Set out the listing word for word. End with the line that contains "Definition wait_changed : M".

======== SOURCE DATA ========

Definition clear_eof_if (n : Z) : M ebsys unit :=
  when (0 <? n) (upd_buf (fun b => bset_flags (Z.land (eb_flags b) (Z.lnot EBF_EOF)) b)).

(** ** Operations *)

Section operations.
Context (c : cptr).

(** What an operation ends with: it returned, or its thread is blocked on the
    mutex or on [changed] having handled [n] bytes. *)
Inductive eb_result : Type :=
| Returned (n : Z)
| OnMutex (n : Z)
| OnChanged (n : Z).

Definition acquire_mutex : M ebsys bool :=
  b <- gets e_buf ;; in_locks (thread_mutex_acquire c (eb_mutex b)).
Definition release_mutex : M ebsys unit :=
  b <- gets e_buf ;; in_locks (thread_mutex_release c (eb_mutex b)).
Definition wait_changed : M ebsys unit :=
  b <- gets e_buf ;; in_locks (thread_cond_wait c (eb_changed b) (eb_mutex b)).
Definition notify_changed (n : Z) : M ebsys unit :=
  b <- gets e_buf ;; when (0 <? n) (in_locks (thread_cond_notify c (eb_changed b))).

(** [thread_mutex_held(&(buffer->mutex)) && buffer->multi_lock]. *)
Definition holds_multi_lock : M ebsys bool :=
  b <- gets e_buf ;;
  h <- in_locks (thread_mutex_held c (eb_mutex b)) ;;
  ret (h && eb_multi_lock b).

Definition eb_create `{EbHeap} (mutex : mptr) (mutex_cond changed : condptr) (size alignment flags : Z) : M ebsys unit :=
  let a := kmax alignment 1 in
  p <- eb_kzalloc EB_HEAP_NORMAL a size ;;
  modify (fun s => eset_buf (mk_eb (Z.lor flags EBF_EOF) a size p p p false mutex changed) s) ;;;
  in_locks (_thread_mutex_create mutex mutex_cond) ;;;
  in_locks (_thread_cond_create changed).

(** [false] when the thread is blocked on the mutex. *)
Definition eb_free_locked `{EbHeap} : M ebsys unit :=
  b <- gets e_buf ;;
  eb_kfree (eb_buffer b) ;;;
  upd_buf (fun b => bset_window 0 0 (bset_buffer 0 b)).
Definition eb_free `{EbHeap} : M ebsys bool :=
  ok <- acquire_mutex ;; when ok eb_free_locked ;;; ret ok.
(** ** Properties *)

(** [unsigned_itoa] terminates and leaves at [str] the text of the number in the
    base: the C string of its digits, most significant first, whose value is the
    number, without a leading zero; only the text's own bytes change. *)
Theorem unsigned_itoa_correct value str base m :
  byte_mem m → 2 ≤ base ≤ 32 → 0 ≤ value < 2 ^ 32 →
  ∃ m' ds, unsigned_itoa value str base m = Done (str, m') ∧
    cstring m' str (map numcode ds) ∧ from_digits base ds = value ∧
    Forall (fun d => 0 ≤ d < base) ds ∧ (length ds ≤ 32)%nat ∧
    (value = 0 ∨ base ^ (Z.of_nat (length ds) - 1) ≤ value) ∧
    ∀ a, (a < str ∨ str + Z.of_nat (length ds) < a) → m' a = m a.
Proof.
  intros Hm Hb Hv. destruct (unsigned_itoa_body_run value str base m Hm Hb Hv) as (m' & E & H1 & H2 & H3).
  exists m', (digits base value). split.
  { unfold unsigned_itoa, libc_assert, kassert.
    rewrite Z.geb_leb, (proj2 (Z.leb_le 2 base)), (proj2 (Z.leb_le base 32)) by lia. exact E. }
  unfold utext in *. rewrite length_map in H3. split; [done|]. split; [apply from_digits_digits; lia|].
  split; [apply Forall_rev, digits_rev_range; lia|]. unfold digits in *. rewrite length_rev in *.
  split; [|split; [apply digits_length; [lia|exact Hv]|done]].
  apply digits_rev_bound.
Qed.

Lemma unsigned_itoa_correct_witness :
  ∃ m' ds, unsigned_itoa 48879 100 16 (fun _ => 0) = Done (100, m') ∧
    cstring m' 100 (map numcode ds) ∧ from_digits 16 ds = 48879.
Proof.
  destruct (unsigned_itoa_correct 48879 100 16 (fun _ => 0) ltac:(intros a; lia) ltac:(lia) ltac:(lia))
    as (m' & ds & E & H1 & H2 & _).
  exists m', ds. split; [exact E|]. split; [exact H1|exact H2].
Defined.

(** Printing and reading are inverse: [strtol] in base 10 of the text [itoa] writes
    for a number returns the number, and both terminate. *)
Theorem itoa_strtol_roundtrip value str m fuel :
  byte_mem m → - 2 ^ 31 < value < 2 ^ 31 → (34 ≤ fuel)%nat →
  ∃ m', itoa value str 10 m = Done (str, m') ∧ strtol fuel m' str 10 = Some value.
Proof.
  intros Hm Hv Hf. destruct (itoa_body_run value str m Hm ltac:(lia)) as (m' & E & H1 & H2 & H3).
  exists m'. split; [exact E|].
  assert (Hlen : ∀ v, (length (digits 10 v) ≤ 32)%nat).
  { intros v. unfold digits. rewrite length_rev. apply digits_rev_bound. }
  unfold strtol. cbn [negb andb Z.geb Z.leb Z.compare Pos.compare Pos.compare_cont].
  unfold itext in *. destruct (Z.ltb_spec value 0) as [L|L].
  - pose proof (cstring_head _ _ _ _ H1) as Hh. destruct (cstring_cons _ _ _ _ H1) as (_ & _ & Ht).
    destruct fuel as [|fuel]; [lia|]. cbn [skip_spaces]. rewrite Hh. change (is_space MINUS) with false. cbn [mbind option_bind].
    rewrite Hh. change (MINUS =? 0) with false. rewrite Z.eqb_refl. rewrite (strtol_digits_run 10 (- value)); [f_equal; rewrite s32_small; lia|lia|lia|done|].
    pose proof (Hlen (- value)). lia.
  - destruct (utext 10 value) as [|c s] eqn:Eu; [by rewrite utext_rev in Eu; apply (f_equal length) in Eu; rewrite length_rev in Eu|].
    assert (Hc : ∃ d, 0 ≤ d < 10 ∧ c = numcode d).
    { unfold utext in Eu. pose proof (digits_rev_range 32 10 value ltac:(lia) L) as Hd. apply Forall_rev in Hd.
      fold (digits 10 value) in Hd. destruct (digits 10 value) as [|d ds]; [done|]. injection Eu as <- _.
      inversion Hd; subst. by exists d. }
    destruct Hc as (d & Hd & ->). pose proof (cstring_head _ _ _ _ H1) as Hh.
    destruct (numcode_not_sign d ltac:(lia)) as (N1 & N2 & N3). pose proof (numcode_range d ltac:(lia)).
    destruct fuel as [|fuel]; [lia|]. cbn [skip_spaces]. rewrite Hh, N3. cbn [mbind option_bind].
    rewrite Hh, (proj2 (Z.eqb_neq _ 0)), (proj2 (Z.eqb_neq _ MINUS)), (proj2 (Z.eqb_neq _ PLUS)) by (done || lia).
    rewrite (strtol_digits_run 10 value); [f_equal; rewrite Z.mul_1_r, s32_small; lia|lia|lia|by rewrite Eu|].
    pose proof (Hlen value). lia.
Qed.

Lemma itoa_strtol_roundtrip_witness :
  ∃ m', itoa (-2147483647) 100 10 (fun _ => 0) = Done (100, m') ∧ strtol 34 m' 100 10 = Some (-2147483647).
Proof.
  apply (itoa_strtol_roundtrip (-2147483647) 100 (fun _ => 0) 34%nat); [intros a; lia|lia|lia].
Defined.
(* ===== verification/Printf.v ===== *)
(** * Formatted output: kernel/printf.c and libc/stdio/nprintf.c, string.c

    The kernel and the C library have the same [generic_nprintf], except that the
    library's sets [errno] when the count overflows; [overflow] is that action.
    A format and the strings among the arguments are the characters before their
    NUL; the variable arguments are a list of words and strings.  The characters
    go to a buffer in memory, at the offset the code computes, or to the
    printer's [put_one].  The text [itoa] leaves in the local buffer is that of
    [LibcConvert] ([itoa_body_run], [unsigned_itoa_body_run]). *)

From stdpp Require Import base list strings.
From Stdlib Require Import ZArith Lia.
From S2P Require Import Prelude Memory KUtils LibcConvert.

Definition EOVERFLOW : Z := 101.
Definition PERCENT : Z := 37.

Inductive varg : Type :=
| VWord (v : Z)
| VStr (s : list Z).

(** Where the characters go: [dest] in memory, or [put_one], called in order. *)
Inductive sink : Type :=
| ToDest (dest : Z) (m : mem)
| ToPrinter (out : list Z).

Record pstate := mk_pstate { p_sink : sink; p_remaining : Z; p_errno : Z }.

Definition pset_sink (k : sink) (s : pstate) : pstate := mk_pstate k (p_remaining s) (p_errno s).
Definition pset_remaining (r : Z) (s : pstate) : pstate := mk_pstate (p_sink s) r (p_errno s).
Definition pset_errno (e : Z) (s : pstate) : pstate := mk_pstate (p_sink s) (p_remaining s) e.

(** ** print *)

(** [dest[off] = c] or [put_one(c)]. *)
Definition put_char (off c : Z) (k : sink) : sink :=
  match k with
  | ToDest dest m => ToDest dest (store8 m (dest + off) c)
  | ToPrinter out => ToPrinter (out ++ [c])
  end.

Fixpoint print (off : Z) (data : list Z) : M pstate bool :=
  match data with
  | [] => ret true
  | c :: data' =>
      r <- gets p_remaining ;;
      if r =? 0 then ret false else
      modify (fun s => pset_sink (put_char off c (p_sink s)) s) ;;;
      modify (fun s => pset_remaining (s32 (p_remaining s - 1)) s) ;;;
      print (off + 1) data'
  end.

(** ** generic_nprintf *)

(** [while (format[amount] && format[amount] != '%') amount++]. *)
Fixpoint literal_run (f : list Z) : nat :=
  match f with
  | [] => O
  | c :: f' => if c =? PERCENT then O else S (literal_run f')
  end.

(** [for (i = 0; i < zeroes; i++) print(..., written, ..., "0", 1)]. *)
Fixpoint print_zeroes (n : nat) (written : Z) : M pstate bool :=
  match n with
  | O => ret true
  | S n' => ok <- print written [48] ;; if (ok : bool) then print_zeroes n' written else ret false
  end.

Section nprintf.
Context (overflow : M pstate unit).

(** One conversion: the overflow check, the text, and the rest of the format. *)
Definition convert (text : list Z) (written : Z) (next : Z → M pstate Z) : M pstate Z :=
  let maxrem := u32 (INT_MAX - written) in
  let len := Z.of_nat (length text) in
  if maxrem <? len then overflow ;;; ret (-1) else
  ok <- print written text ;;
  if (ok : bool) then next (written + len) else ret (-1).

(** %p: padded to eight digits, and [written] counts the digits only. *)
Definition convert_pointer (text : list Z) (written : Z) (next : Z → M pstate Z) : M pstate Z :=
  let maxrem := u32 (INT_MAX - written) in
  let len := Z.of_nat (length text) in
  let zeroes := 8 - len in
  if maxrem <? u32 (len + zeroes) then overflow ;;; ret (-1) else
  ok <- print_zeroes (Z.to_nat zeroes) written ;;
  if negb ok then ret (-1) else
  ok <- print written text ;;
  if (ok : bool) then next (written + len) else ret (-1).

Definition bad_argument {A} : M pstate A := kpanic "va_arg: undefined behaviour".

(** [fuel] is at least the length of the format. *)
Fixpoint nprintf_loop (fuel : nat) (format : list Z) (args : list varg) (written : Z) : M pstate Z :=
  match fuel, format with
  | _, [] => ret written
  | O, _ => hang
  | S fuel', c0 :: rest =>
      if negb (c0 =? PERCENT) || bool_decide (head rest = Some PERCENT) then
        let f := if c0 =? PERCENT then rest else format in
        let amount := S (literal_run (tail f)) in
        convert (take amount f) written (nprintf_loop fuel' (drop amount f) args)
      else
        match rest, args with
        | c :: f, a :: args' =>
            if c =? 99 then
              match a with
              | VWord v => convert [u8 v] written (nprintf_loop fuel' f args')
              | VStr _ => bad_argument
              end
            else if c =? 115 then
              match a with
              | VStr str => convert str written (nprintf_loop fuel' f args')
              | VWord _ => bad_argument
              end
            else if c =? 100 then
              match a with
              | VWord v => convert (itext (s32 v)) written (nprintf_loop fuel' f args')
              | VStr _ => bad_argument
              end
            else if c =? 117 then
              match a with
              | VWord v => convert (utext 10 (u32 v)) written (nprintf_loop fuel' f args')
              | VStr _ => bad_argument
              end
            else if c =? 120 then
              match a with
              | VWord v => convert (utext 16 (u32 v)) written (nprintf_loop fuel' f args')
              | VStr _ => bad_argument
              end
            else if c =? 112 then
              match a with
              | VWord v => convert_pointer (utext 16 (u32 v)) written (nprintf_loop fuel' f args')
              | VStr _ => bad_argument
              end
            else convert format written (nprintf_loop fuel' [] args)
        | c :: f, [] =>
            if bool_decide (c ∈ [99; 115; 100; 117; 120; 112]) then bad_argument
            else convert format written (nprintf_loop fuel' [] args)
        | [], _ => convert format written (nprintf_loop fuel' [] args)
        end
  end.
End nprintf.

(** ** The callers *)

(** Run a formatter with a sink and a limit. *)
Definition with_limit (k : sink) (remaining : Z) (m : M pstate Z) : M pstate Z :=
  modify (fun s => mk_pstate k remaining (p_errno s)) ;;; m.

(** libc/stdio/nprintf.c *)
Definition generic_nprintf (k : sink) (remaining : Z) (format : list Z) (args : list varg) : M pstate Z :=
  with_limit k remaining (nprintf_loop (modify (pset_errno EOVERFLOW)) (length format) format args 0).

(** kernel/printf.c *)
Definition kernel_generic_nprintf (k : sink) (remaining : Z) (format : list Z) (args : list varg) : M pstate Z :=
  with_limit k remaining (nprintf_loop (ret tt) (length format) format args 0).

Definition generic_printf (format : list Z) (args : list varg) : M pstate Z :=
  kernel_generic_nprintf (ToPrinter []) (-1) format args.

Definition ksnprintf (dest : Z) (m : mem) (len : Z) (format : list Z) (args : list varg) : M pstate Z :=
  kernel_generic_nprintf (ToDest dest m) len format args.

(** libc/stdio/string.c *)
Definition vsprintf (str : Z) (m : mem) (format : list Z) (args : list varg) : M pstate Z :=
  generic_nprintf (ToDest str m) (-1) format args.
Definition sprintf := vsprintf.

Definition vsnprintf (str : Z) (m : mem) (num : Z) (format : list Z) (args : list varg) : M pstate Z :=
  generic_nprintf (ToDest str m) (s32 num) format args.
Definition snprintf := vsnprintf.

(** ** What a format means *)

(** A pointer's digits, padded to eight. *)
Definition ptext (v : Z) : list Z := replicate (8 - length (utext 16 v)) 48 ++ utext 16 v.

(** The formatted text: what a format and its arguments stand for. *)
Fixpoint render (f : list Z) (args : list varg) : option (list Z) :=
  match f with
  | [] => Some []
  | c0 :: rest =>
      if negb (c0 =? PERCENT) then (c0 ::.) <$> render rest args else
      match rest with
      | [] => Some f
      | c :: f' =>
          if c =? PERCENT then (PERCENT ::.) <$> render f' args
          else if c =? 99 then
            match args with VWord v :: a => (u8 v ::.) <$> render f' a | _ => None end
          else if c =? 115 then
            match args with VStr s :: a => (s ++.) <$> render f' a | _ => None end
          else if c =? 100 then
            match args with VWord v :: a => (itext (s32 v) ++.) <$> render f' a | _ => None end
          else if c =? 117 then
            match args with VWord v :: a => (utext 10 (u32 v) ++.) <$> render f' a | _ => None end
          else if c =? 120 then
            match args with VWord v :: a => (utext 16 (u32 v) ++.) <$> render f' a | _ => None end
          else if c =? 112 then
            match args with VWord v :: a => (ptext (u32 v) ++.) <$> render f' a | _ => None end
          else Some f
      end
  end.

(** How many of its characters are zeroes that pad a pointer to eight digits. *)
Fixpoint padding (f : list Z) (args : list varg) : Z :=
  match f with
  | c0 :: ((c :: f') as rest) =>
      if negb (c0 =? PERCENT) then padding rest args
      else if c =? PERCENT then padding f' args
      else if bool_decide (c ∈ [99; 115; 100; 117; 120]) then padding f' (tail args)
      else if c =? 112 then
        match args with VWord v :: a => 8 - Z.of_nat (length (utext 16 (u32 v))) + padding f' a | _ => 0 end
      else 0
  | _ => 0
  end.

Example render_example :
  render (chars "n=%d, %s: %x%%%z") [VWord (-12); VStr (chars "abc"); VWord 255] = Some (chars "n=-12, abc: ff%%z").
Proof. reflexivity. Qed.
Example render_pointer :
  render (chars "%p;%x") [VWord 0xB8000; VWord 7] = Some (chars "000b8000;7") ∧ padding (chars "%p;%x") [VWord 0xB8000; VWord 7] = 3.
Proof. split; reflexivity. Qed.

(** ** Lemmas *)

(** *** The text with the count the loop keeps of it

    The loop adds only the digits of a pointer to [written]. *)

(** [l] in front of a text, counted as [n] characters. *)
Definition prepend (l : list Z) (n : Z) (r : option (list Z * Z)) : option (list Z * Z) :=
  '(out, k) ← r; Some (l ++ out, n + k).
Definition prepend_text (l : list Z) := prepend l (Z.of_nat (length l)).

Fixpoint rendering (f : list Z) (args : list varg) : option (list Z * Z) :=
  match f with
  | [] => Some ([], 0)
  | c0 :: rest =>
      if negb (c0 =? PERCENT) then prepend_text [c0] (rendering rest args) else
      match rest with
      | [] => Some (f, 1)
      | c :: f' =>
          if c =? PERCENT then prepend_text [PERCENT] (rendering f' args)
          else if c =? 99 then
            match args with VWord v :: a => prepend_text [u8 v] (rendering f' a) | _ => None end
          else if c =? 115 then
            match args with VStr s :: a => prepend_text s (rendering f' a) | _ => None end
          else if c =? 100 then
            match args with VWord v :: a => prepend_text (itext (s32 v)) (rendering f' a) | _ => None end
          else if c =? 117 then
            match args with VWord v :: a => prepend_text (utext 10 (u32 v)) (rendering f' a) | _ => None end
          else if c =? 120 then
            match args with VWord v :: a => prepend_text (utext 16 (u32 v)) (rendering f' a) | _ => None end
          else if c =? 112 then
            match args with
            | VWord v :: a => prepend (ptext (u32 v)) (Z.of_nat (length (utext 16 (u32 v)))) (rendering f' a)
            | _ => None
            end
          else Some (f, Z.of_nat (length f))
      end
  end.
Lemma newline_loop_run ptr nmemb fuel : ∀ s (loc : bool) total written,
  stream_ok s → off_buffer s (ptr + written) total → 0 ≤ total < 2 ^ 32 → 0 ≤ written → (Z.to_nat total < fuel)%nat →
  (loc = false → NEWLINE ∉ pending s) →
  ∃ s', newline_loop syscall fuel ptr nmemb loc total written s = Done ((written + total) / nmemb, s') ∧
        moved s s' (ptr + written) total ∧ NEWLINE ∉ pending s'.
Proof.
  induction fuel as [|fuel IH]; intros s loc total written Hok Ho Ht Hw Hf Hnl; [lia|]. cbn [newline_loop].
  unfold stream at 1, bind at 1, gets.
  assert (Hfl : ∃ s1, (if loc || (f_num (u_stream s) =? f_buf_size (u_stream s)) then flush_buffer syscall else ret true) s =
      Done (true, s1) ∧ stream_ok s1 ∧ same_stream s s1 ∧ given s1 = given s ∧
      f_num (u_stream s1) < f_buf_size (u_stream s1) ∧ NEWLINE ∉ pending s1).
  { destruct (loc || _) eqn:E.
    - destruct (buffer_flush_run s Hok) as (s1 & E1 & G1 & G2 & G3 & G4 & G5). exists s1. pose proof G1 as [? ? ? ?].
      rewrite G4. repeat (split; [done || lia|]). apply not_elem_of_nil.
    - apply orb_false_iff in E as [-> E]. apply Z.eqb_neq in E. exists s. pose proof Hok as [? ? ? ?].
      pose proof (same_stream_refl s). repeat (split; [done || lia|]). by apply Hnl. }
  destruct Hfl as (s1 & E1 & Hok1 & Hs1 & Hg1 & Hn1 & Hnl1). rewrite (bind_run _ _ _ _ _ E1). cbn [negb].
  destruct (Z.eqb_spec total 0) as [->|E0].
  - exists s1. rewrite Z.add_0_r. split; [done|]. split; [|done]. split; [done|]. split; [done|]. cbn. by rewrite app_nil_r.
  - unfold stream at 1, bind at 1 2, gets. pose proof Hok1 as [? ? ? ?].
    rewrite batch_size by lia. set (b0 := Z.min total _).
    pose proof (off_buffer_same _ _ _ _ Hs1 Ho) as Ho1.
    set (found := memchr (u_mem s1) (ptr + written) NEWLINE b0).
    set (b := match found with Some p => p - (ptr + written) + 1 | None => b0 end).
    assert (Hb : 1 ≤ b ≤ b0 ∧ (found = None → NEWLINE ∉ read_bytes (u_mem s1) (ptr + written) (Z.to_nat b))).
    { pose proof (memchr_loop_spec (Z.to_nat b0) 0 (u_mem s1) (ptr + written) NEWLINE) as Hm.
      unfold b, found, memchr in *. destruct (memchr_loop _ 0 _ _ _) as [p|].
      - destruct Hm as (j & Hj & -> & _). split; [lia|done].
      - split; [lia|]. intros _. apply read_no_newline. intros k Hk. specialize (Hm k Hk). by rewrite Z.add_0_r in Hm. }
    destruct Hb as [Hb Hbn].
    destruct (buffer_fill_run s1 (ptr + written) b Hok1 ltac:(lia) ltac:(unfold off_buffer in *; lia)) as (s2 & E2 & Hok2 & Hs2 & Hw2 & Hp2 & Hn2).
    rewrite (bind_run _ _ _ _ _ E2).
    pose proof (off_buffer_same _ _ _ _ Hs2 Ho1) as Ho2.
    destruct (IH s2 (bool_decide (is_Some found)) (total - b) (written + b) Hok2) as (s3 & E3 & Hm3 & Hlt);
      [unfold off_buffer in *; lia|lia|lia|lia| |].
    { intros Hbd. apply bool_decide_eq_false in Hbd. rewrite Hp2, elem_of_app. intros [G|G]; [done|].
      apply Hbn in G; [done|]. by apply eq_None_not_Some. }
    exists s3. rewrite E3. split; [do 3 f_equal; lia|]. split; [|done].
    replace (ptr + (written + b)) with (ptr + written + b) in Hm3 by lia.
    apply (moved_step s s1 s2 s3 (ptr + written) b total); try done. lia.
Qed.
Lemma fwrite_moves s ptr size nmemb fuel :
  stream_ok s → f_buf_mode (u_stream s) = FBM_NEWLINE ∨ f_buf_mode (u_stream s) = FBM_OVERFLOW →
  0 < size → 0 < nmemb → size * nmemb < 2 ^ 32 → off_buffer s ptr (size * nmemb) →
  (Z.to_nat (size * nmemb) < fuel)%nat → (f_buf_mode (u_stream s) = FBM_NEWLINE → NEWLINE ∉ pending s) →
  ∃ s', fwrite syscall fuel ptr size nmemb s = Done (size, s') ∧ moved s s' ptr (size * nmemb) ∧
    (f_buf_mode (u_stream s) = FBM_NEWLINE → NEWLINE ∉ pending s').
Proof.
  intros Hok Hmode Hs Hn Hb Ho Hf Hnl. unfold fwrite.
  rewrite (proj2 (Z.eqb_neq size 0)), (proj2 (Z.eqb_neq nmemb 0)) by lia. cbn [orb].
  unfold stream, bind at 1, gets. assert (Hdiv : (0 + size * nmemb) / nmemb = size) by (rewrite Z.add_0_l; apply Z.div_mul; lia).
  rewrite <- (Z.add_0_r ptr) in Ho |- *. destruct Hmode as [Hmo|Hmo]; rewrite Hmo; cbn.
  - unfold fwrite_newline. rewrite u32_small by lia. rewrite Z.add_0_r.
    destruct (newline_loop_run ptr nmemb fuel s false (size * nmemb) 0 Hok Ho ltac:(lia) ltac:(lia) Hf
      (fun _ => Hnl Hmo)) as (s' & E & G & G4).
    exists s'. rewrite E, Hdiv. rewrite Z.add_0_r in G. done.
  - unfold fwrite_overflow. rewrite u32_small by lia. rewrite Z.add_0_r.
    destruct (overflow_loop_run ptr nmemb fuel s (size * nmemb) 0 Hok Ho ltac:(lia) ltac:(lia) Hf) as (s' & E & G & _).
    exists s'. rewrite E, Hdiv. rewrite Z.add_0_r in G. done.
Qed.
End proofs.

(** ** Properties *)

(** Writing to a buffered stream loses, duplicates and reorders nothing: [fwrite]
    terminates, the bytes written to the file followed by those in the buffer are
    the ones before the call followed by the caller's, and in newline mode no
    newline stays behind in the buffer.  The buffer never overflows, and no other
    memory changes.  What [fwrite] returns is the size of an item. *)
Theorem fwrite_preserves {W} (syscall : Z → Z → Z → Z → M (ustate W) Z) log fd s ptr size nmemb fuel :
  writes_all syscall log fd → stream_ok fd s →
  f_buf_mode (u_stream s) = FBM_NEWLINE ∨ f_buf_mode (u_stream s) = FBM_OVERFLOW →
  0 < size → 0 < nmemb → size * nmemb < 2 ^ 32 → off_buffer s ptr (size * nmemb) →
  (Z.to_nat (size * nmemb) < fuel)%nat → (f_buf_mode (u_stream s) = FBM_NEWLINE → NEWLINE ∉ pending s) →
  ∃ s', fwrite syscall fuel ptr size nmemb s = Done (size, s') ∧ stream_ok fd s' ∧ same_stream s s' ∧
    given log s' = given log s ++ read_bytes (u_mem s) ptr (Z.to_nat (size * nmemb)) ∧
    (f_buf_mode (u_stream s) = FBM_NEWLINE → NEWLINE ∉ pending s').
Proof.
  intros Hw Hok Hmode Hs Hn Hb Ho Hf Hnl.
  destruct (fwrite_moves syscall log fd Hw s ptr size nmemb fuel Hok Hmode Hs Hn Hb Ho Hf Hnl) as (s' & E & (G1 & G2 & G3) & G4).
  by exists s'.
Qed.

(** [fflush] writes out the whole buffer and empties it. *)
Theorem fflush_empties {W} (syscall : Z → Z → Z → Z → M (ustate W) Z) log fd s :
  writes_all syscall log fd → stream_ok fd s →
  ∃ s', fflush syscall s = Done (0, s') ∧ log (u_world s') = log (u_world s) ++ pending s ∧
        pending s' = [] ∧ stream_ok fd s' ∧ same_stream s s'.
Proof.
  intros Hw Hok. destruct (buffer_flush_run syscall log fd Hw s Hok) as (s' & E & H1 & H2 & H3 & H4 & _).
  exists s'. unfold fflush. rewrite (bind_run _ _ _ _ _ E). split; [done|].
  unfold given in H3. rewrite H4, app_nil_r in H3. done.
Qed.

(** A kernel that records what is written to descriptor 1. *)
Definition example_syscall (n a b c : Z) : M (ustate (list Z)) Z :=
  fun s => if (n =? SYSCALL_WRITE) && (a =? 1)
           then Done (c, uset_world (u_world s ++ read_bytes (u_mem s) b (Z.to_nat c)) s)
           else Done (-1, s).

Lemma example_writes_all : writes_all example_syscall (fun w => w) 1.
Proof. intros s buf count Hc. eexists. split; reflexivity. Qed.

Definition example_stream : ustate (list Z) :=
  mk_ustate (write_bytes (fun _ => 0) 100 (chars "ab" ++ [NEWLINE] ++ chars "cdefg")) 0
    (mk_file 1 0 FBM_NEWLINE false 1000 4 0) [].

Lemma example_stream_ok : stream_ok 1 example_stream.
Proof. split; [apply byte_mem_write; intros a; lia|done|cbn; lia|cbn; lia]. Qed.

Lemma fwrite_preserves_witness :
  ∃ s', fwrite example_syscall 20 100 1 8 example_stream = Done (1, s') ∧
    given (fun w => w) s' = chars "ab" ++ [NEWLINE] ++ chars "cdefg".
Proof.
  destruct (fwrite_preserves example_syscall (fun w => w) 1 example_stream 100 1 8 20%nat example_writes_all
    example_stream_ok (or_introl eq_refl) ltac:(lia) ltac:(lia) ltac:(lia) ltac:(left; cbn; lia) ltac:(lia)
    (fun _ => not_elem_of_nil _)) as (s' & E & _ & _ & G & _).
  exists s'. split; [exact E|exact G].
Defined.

========

* ANSWER TO THIS EXERCISE
Definition clear_eof_if (n : Z) : M ebsys unit :=
  when (0 <? n) (upd_buf (fun b => bset_flags (Z.land (eb_flags b) (Z.lnot EBF_EOF)) b)).

(** ** Operations *)

Section operations.
Context (c : cptr).

(** What an operation ends with: it returned, or its thread is blocked on the
    mutex or on [changed] having handled [n] bytes. *)
Inductive eb_result : Type :=
| Returned (n : Z)
| OnMutex (n : Z)
| OnChanged (n : Z).

Definition acquire_mutex : M ebsys bool :=
  b <- gets e_buf ;; in_locks (thread_mutex_acquire c (eb_mutex b)).
Definition release_mutex : M ebsys unit :=
  b <- gets e_buf ;; in_locks (thread_mutex_release c (eb_mutex b)).
Definition wait_changed : M ebsys unit :=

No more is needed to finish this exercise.